Robert Gomez Mixes it up in Walla Walla

Robert Gomez Mixes it up in Walla Walla
Robert Gomez, Sommelier and owner of Hoquetus Wines.

Robert Gomez wears many hats—he's a sommelier, musician and bartender at Passatempo Taverna in Walla Walla. He's also a winemaker and owns his own winery, Hoquetus Wine.

We asked Robert for some recipes for his favorite quarantine cocktails, advice on how to stock a home bar, and how Passatempo's pay-it-forward campaign is helping feed Walla Walla Valley—one lasagna at a time!

What do you miss most about being behind the bar?

I miss showing my guests a good time but I also miss my work family, we really spend a lot of time together working to create a memorable experience for our guests and ever since the shutdown, I haven't seen hardly anyone!

However, since my wine released last week I am starting to get out more by doing deliveries. And although it’s usually just a wave from behind the window or a text message, it's really nice to connect with people again and be able to put something delicious in their glass.

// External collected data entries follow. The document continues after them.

(** One turn of the loop the submitting thread is in:
    - [while (!jobPool.push_back(job)) { poll(); }] then [notify_one]
      and return, in [Execute];
    - the test [groupIndex < groupCount], then one attempt of
      [push_back(jobGroup)], then [notify_one] and [++groupIndex], in
      [Dispatch];
    - [while (IsBusy()) { poll(); }] in [Wait]. *)
Definition caller_step (s : State) : State :=
  match caller s with
  | Outside => s
  | InExecute job =>
      let '(ok, q) := push_back jobPool_capacity job (jobPool s) in
      if ok then notify_one (set_caller Outside (set_jobPool q s))
      else poll s
  | InDispatch jc gs job gc gi =>
      if gi <? gc then
        let '(ok, q) := push_back jobPool_capacity (JobGroup jc gs job gi) (jobPool s) in
        if ok
        then notify_one (set_caller (InDispatch jc gs job gc (wrap32 (gi + 1)))
                                    (set_jobPool q s))
        else poll s
      else set_caller Outside s
  | InWait =>
      let '(busy, s1) := IsBusy s in
      if busy then poll s1 else set_caller Outside s1
  end.

(** One turn of worker [i]. A sleeping worker may wake at any time
    ([std::condition_variable::wait] may return spuriously). *)
Definition worker_step (i : nat) (s : State) : State :=
  match workers s !! i with
  | None => s
  | Some w =>
      match pc w with
      | AtPop =>
          let '(ok, item, q) := pop_front jobPool_capacity (job_var w) (jobPool s) in
          if ok
          then set_workers (<[i := mkWorker AtCall item]> (workers s)) (set_jobPool q s)
          else set_workers (<[i := mkWorker Asleep item]> (workers s)) s
      | Asleep =>
          set_workers (<[i := mkWorker AtPop (job_var w)]> (workers s)) s
      | AtCall =>
          set_workers (<[i := mkWorker AtFetchAdd (job_var w)]> (workers s))
                      (set_effects (effects s ++ run_job (job_var w)) s)
      | AtFetchAdd =>
          set_workers (<[i := mkWorker AtPop (job_var w)]> (workers s))
                      (set_finishedLabel (wrap64 (finishedLabel s + 1)) s)
      end
  end.

(** What the scheduler and the program of the submitting thread choose
    next. A call is possible only when the submitting thread is outside
    the job system. *)
Inductive Event : Type :=
| CallExecute (job : Job)
| CallDispatch (jobCount groupSize : Z) (job : nat)
| CallWait
| CallerStep
| WorkerStep (i : nat).

Definition step (s : State) (e : Event) : State :=
  match e with
  | CallExecute job =>
      match caller s with Outside => Execute_enter job s | _ => s end
  | CallDispatch jc gs job =>
      match caller s with Outside => Dispatch_enter jc gs job s | _ => s end
  | CallWait =>
      match caller s with Outside => Wait_enter s | _ => s end
  | CallerStep => caller_step s
  | WorkerStep i => worker_step i s
  end.
(** * OtaUpdater: the firmware self-update task of bernd-box

    A shallow embedding of [ota_updater.cpp] (namespace [bernd_box]) and the
    properties of its update state machine.

    The task talks to four collaborators whose code lives outside the
    translation unit: the ArduinoJson document it receives, the [HTTPClient]
    [client_], the flashing driver [Update] and the [Server] obtained through
    [services_].  Every call that has an effect on a collaborator is recorded
    as an [Event] in the order in which the C++ code performs it; every value
    a collaborator hands back (connection status, HTTP code, bytes read,
    flashing progress, ...) is an input of the embedded function. *)

From Stdlib Require Import ZArith List String Ascii Bool Lia.
From Stdlib Require Import Floats.SpecFloat DecimalString Sorted.
From Stdlib Require FMapList FMapFacts OrderedTypeEx.
Import ListNotations.
Set Warnings "-register-all".
Open Scope string_scope.
Open Scope list_scope.
Open Scope Z_scope.

(** ** ArduinoJson variants *)

Module Json.

(** The value held by a [JsonVariantConst].  [JNull] is also what
    [operator[]] yields for an absent key. *)
Inductive JsonVariant : Type :=
| JNull
| JBool (b : bool)
| JInt (z : Z)
| JFloat (f : spec_float)
| JStr (s : string)
| JArray (items : list JsonVariant)
| JObject (members : list (string * JsonVariant)).

Fixpoint lookup (key : string) (members : list (string * JsonVariant))
  : JsonVariant :=
  match members with
  | [] => JNull
  | (k, v) :: rest => if String.eqb k key then v else lookup key rest
  end.

(** [variant[key]] *)
Definition member (key : string) (v : JsonVariant) : JsonVariant :=
  match v with
  | JObject members => lookup key members
  | _ => JNull
  end.

(** Conversion of a variant to [bool], as in [if (!variant)]. *)
Definition as_bool (v : JsonVariant) : bool :=
  match v with
  | JNull => false
  | JBool b => b
  | JInt z => negb (z =? 0)
  | JFloat f => negb (SFeqb f (S754_zero false))
  | _ => true
  end.

(** [variant.as<const char*>()]: [None] stands for [nullptr]. *)
Definition as_cstr (v : JsonVariant) : option string :=
  match v with
  | JStr s => Some s
  | _ => None
  end.

(** [size_t] is 32 bits wide on the ESP32. *)
Definition SIZE_MAX : Z := 4294967295.

(** [variant.is<size_t>()] *)
Definition is_size_t (v : JsonVariant) : bool :=
  match v with
  | JInt z => (0 <=? z) && (z <=? SIZE_MAX)
  | _ => false
  end.

(** [variant.as<size_t>()] *)
Definition as_size_t (v : JsonVariant) : Z :=
  match v with
  | JInt z => if (0 <=? z) && (z <=? SIZE_MAX) then z else 0
  | _ => 0
  end.

(** [variant.is<bool>()] *)
Definition is_bool (v : JsonVariant) : bool :=
  match v with
  | JBool _ => true
  | _ => false
  end.

End Json.
Import Json.

(** ** Single-precision arithmetic of the progress computation *)

Module Float32.

Definition prec : Z := 24.
Definition emax : Z := 128.

(** Conversion of an integer to [float] (round to nearest even). *)
Definition of_Z (n : Z) : spec_float := binary_normalize prec emax n 0 false.

Definition div (x y : spec_float) : spec_float := SFdiv prec emax x y.
Definition mul (x y : spec_float) : spec_float := SFmul prec emax x y.

Definition INT_MAX : Z := 2147483647.
Definition INT_MIN : Z := -2147483648.

(** Conversion of a [float] to [int]: the value is truncated toward zero;
    the conversion is undefined ([None]) for NaN, the infinities and
    values that do not fit an [int]. *)
Definition to_int (f : spec_float) : option Z :=
  match f with
  | S754_zero _ => Some 0
  | S754_finite s m e =>
      let magnitude :=
        if 0 <=? e then Z.pos m * 2 ^ e else Z.pos m / 2 ^ (- e) in
      let v := if s then - magnitude else magnitude in
      if (INT_MIN <=? v) && (v <=? INT_MAX) then Some v else None
  | _ => None
  end.

End Float32.

(** ** Collaborators *)

(** What the task uses of a [Server]: the bundle of root certificates. *)
Record Server : Type := mkServer { getRootCas : string }.

(** [ServiceGetters]: [getServer()] returns a null pointer when no server is
    registered. *)
Record ServiceGetters : Type := mkServices { getServer : option Server }.

(** Answers of [client_] during one [handleCallback]. *)
Record HttpReply : Type := mkHttpReply {
  begin_ok : bool;     (* result of [client_.begin(...)] *)
  get_code : Z         (* result of [client_.GET()] *)
}.

(** The [WiFiClient] behind [client_.getStreamPtr()]. *)
Record Stream : Type := mkStream {
  available : Z;                  (* [stream->available()] *)
  incoming : list Byte.byte       (* bytes [readBytes] can deliver *)
}.

(** Answers of the collaborators during one [TaskCallback]. *)
Record TickEnv : Type := mkTickEnv {
  stream_ptr : option Stream;     (* [client_.getStreamPtr()], [None] = nullptr *)
  progress : Z;                   (* [Update.progress()] after the write *)
  is_finished : bool;             (* [Update.isFinished()] *)
  end_success : bool;             (* [Update.end()] *)
  error_string : string           (* [Update.errorString()] *)
}.

(** Calls with an effect on a collaborator, in program order. *)
Inductive Event : Type :=
| EvSendResults (doc : JsonVariant)              (* [server->sendResults(doc)] *)
| EvSerialPrintln (line : string)                (* [Serial.println(line)] *)
| EvHttpBegin (url : string) (ca : option string) (* [client_.begin(url[, ca])] *)
| EvHttpGET                                      (* [client_.GET()] *)
| EvHttpEnd                                      (* [client_.end()] *)
| EvReadBytes (data : list Byte.byte)            (* [stream->readBytes(...)] *)
| EvUpdateSetMD5 (md5 : string)                  (* [Update.setMD5(md5)] *)
| EvUpdateBegin (size : Z)                       (* [Update.begin(size)] *)
| EvUpdateWrite (data : list Byte.byte)          (* [Update.write(buf, n)] *)
| EvUpdateEnd                                    (* [Update.end()] *)
| EvDelay (ms : Z)                               (* [::delay(ms)] *)
| EvRestart.                                     (* [esp_restart()] *)

(** ** The task object *)

Record OtaUpdater : Type := mkOtaUpdater {
  services_ : ServiceGetters;
  request_id_ : string;
  image_size_ : Z;
  restart_ : bool;
  is_updating_ : bool;
  last_percent_update : Z;
  buffer_ : list Byte.byte;
  (* scheduler side of the task, inherited from [BaseTask] *)
  task_enabled : bool;
  task_iterations : Z;
  task_interval : Z
}.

What basics should every home bar stock?

I think this really depends on what you like to drink but, if I had to make a list of essentials for a great overall home bar:

  1. Spirits: Get some of your favorite high quality spirits. For versatility, I’d get a Whiskey, a Gin, a Rum, a Brandy and a Tequila. Don’t feel the need to get every brand out there but do get some good stuff!
  2. Vermouth: High quality vermouths are not only great in drinks but good on their own! You’re going to want at least 1 French (dry) and 1 Italian (sweet).
  3. Liqueur: Liqueur can bring not only sweetness but also flavor and complexity. If you're only going to stock just a few though, I’d go with a curaçao or triple sec like Pierre Ferrand or Cointreau respectively, a bottle of Luxardo Maraschino, (definitely a classic worth having on hand) and Campari.
  4. Bitters: The trifecta is the way: aromatic bitters such as Angostura, Peychauds and orange such as Fee Brothers.
  5. Fresh / Pantry Staples: Yes, you’re going to need some fresh citrus: lemon, lime and orange (go organic when you can), seltzer, tonic and sugar.

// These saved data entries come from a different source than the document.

(** The decisions of a forced check on the community site.  With the
    master switch or the block switch off: clear.  With both on: clear
    when the path names an allow-listed subreddit; showing
    subreddit:<name> when it names a subreddit that is not allow-listed;
    and when it names none, showing homepage for the fixed paths of the
    feeds and showing global for any other path.  So /r/funny is blocked
    as subreddit:funny with an empty allow list and clear once funny is
    allow-listed. *)
Lemma reddit_decision (location : Url) (sc : Script) :
  onReddit location ->
  (extensionEnabled (state sc) = false \/ blockReddit (state sc) = false ->
   decisionOf (checkLocation true location sc) = clear)
  /\ (extensionEnabled (state sc) = true -> blockReddit (state sc) = true ->
      (forall name,
         extractSubreddit (currentPath location) = Some name -> name <> "" ->
         (name ∈ allowedSet sc ->
          decisionOf (checkLocation true location sc) = clear)
         /\ (name ∉ allowedSet sc ->
             decisionOf (checkLocation true location sc)
               = showing ("subreddit:" +:+ name)))
      /\ (truthyOpt (extractSubreddit (currentPath location)) = false ->
          (currentPath location ∈ feedPaths ->
           decisionOf (checkLocation true location sc)
             = showing "homepage:home")
          /\ (currentPath location ∉ feedPaths ->
              decisionOf (checkLocation true location sc)
                = showing "global:other")))
  /\ decisionOf (checkLocation true (redditPage "/r/funny")
                   (scriptWith [] true true)) = showing "subreddit:funny"
  /\ decisionOf (checkLocation true (redditPage "/r/funny")
                   (scriptWith ["funny"] true true)) = clear.
Proof.
  intros Hsite. pose proof (checkLocation_forced location sc Hsite) as Hc.
  split; [|split; [|split; vm_compute; reflexivity]].
  - intros [Hoff | Hoff]; rewrite Hc.
    + now rewrite Hoff.
    + destruct (extensionEnabled (state sc)); [|reflexivity]. cbn [negb].
      unfold determineBlockReason. now rewrite Hoff.
  - intros Hon Hblock. rewrite Hon in Hc. cbn [negb] in Hc.
    unfold currentPath. split.
    + intros name Hname Hne.
      rewrite (determineBlockReason_subreddit sc _ _ name Hblock Hname Hne)
        in Hc.
      split; intros Hin; rewrite Hc.
      * now rewrite bool_decide_eq_true_2.
      * now rewrite bool_decide_eq_false_2.
    + intros Hnone.
      rewrite (determineBlockReason_no_subreddit sc _ _ Hblock Hnone) in Hc.
      pose proof (isHomepage_iff
                    (toLowerCase (if truthy (pathname location)
                                  then pathname location else "/"))
                    (search location)) as Hh.
      pose proof (currentPath_not_empty location) as Hne.
      unfold currentPath in Hne.
      split; intros Hin; rewrite Hc.
      * rewrite (proj2 Hh) by now right. reflexivity.
      * destruct (isHomepage _ _); [|reflexivity].
        exfalso. destruct (proj1 Hh eq_refl); contradiction.
Qed.

(** C6. The feeds /r/all and /r/popular are not decided as the
    homepage.  [isHomepage] lists both paths, but [determineBlockReason]
    asks [extractSubreddit] first, which reads them as the subreddits
    all and popular: with both switches on and an empty allow list the
    page shows subreddit:all and subreddit:popular, and the branch of
    [isHomepage] for them is never reached.  The other five feed paths
    are decided as the homepage. *)
Theorem aggregate_subreddit_paths :
  isHomepage "/r/all" "" = true
  /\ isHomepage "/r/popular" "" = true
  /\ extractSubreddit "/r/all" = Some "all"
  /\ extractSubreddit "/r/popular" = Some "popular"
  /\ decisionOf (checkLocation true (redditPage "/r/all")
                   (scriptWith [] true true)) = showing "subreddit:all"
  /\ decisionOf (checkLocation true (redditPage "/r/popular")
                   (scriptWith [] true true)) = showing "subreddit:popular"
  /\ decisionOf (checkLocation true (redditPage "/r/all")
                   (scriptWith [] true true)) <> showing "homepage:home"
  /\ decisionOf (checkLocation true (redditPage "/r/popular")
                   (scriptWith [] true true)) <> showing "homepage:home"
  /\ decisionOf (checkLocation true (redditPage "/r/all")
                   (scriptWith ["all"] true true)) = clear
  /\ Forall
       (fun path =>
          decisionOf (checkLocation true (redditPage path)
                        (scriptWith [] true true)) = showing "homepage:home")
       ["/"; "/hot"; "/best"; "/new"; "/top"].
Proof.
  repeat match goal with |- _ /\ _ => split end;
    match goal with
    | |- _ = _ => vm_compute; reflexivity
    | |- _ <> _ => vm_compute; discriminate
    | |- Forall _ _ =>
        repeat (apply Forall_cons; split; [vm_compute; reflexivity|]);
        constructor
    end.
Qed.

End RedditDecision.

(** ** The video check of the background worker *)

Section VideoCheck.
Import Js Background.

Variable parseUrl : string -> option Url.

(** Reading the credential sends no lookup and leaves the caches, the
    storage and the clock alone; it does not throw. *)
Lemma getYoutubeApiKeyFromEnv_frame (w : World) :
  exists key w',
    getYoutubeApiKeyFromEnv w = (Ok key, w')
    /\ lookups w' = lookups w
    /\ channelLookups w' = channelLookups w
    /\ youtubeVideoCache w' = youtubeVideoCache w
    /\ youtubeChannelCache w' = youtubeChannelCache w
    /\ storage w' = storage w
    /\ now w' = now w
    /\ videosEndpoint w' = videosEndpoint w
    /\ channelsEndpoint w' = channelsEndpoint w.
Proof.
  unfold getYoutubeApiKeyFromEnv, loadEnvValues, bind, gets, modify, ret,
    lookups, channelLookups.
  destruct (envValuesPromise w) as [values|].
  - destruct (mapGet ENV_YOUTUBE_KEY values) as [key|];
      [destruct (truthy key)|]; cbn;
      do 2 eexists; repeat split; reflexivity.
  - cbn.
    destruct (mapGet ENV_YOUTUBE_KEY
                match envFile w with
                | Some text => parseEnvFile text
                | None => []
                end) as [key|];
      [destruct (truthy key)|]; cbn;
      do 2 eexists; (split; [reflexivity|]); cbn;
      rewrite ?List.filter_app; cbn; rewrite ?app_nil_r;
      repeat split; reflexivity.
Qed.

Get a bar together like this and you are ready to rock! You can make quite a lot of classics here: Martinis, Daiquiris, Manhattans, Negronis, Gimlets, Sidecars, Rickeys, High-Balls, Margaritas, Improved Cocktails, oh my! Not bad for 9 or 10 bottles.

If you’re looking for something more compact, I suggest picking a favorite drink recipe, for instance a Negroni, and start with those three bottles (gin, campari, sweet vermouth) and branch out from there bringing other bottles in little by little to build your bar as you go through other recipes.

Hoquetus wine label designs by artist Cameron Cox.

The artwork on the wine bottles at Hoquetus is so beautiful and unique. Can you tell us about the artist that you worked with to design the label and the collaboration in bringing the label to life?

The label art for Hoquetus was created for us by Cameron Cox, an artist based out of Brooklyn, New York. We used to be neighbors in a small college town in Denton, Texas, where I lived before moving to Washington State. I became familiar with her work by seeing photos of her paintings on her Instagram , and I immediately fell in love with them. The mystery, elegance and grace of her work perfectly fits with the wine I had envisioned. I can’t imagine a better artistic representation for Hoquetus.

How did Passatempo Taverna's pay it forward campaign come about?

The program was inspired by some of the great things the Seattle restaurant community was doing to help folks that were impacted by COVID-19, especially those in the hospitality industry. We take donations via the website and offer free meals to those that have been impacted, which is quite a lot of people here in the Walla Walla Valley. The program has really worked out and we couldn't be more pleased with the results. So far, we have provided 50 lasagnas—each feeding 10-12 people!